The estimates, he said, were based on what evacuated people recounted to the rescue teams and to government officials.
Various comments around the web have thrown out numbers like 200 year flood, 100 year flood, etc, however, from the data linked to above it appears that this flood is definitely less than a 1 in 70 year event on the Bow River at Calgary.
"If this had been the U.S., we would have had predictions on stream flow and measurement near real time. Here, we get measurements six hours behind and a few quantitative predictions."
A fair amount of stream flow monitoring takes place in some parts of the country, but the upper Bow River Basin supports just four monitoring stations at the Bow, Lake Louise, Pipestone and Spray River. "And that’s it," he says.
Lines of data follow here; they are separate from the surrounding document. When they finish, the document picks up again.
(** The chain a descriptor table encodes from index [i]: follow [next] while
    the [NEXT] flag is set, every index being inside the table. *)
Inductive chain_from (table qsize : Z) (m : M) : Z -> list Descriptor -> Prop :=
| chain_last i d :
    i < qsize -> read_descriptor table m i = Ok d -> has_next d = false ->
    chain_from table qsize m i [d]
| chain_next i d ds :
    i < qsize -> read_descriptor table m i = Ok d -> has_next d = true ->
    chain_from table qsize m (d_next d) ds ->
    chain_from table qsize m i (d :: ds).

(** The used-ring element in ring slot [slot]. *)
Definition used_elem (q : Queue) (m : M) (slot : Z) : result Error (Z * Z) :=
  let? h := read_u32_le m (used_ring_addr q + 4 + slot * 8) in
  let? n := read_u32_le m (used_ring_addr q + 8 + slot * 8) in
  Ok (h, n).

(** The cursor the driver reads. *)
Definition used_idx (q : Queue) (m : M) : result Error Z :=
  read_u16_le m (used_ring_addr q + 2).

(** Completing a list of chains, one [push_used] after the other. *)
Fixpoint push_all (es : list (Z * Z)) : stm (Queue * M) QueueError unit :=
  match es with
  | [] => st_ret tt
  | (h, n) :: es' => let! _ := push_used h n in push_all es'
  end.
End specs.

(** ** Size negotiation *)

Lemma pow2_of_bounds c r k :
  0 <= k -> r = 2 ^ k -> r < c -> c <= 2 * r -> is_power_of_two c = false -> c < 2 * r.
Proof.
  intros Hk -> Hlt Hle Hnp.
  destruct (decide (c = 2 * 2 ^ k)) as [->|]; [|lia].
  rewrite <- Z.pow_succ_r in Hnp by done.
  assert (is_power_of_two (2 ^ Z.succ k) = true)
    by (apply is_power_of_two_spec; exists (Z.succ k); lia).
  congruence.
Qed.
"We don’t have enough stream flow measurements," says Pomeroy. Many waterways such as Cougar Creek, which caused the most damage, aren’t gauged.
In a project that will be watched by engineers and biologists across the nation, construction crews today will begin a three-year, $84 million project to tear down the hulking landmark — California’s largest dam-removal project ever. The work will open up 25 miles of upstream tributaries and creeks so endangered steelhead trout can return to their historical spawning grounds.